As an example of its importance, King Frederick William I celebrated his victory over invading Swedes in 1670 by commissioning a statuette of himself on horseback – and it was crafted entirely from iron!
During the 1806 Napoleonic Wars, the Prussian predilection for iron experienced a resurgence when Prussian nobles donated valuable pieces to be melted down and sold as scrap to aid their war efforts.
It wasn’t long before the Iron Cross military medal was introduced in 1813 to recognize those who’d served in battle against Napoleon’s forces – marking a new era of appreciation for the resourceful metal.
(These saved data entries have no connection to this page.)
(** * glideinWMS factory: credentialClass.py

    A shallow embedding of [factory/credentialClass.py] (Python 3) and the
    properties of its credential pipeline: the credential-set validator
    ([check_security_credentials]), the frontend authenticator
    ([get_key_obj], [validate_frontend]), the credential store
    ([compress_credential], [safe_update], [update_credential_file]), the
    global credential processor ([process_global]) and the
    [SubmitCredentials] holder.

    Python values are a small tagged union, exceptions are an inductive
    type, and effectful code runs in a state-and-exception monad over a
    world made of the file system, the log and the descriptor counter.
    As in Python, what a statement did before it raised stays done. *)

From Stdlib Require Import Strings.Byte Strings.Ascii.
From stdpp Require Import base strings list gmap.

Open Scope string_scope.

(* ===================================================================== *)
(** ** Python values, exceptions, results *)
(* ===================================================================== *)

Abbreviation bytes := (list byte).

#[global] Instance byte_eq_decision : EqDecision byte := Byte.byte_eq_dec.

(** [b"..."] literals. *)
Definition b_ (s : string) : bytes := String.list_byte_of_string s.

Inductive exn : Type :=
| CredentialError (msg : string)
| TypeError (msg : string)
| ValueError (msg : string)
| AttributeError (msg : string)
| KeyError (key : string)
| OSError (what : string)
| UnicodeDecodeError.

(** Outcome of a call: a returned value or a raised exception. *)
Inductive result (A : Type) : Type :=
| Ok (a : A)
| Err (e : exn).
Arguments Ok {A} a.
Arguments Err {A} e.

Definition is_OSError (e : exn) : bool :=
  match e with OSError _ => true | _ => false end.

(** The [Credential] class hierarchy (lines 52-202): six concrete
    subclasses.  A field holds whatever the caller passed; [None] is
    Python's [None]. *)
Abbreviation field := (option string).

Record common_fields := CommonFields {
  sec_class : field;
  trust_dom : field;
  vm_id : field;
  vm_type : field;
  pilot_proxy : field;
  creation_script : field;
  update_frequency : field
}.

Inductive Credential : Type :=
| scitoken (cred_loc : field) (c : common_fields)
| grid_proxy (cred_loc : field) (c : common_fields)
| cert_pair (cert certkey : field) (c : common_fields)
| key_pair (pub_key priv_key : field) (c : common_fields) (rem_user : field)
| username_password (username password : field) (c : common_fields)
| auth_file (file : field) (c : common_fields).

Definition get_cred_type (c : Credential) : string :=
  match c with
  | scitoken _ _ => "scitoken"
  | grid_proxy _ _ => "grid_proxy"
  | cert_pair _ _ _ => "cert_pair"
  | key_pair _ _ _ _ => "key_pair"
  | username_password _ _ _ => "username_password"
  | auth_file _ _ => "auth_file"
  end.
Käthe Kollwitz’s Tragic Art Depicting Death, Grief, And War In Germany
Käthe Kollwitz was a German artist who lived in Berlin’s Prenzlauer Berg during the late 19th and early 20th centuries.
During this time, she witnessed first-hand many of the darker sides of Germany’s recent history – poverty, famine, war, grief, and death.
In response to this suffering she was surrounded by, Kollwitz created art as a form of protest and memorialization of these events.
Through her paintings and sculptures, Kollwitz conveyed the wretchedness and despair that affected so many in her homeland during those turbulent years.
From Woman and Dead Child honoring impoverished mothers unable to save their children from malnutrition and illness to The Grieving Parents; a moving sculpture weaves depicting two stooped figures mourning the loss of their son in World War I – both serve as potent reminders of what Germany experienced during those troubled times.
Kollwitz’s works on display an unflinching gaze into a side of German history that is often overlooked – demonstrating that while there had been successes before WWI, it was ultimately overshadowed by tragedy when it erupted just four years later.
Even with more than half a century having since passed since then, Kollwitz reminds us not just to learn from our past but ensure it never happens again.
In conclusion, Germany’s history is intricate and full of pivotal moments in world culture, politics, and countless other fields.
Before World War I, Germany was a federation of countries united by their shared language standardized by Lutheranism.
Beer became an integral part of the German national identity, and their impressive international trading network provided opportunities for many.
The homeland of the Germans gifted us with Gothic architecture as well as mechanical clocks which remain relevant to this day.
Therefore, it can be safely argued that Germany has been a major influence on the globe throughout time.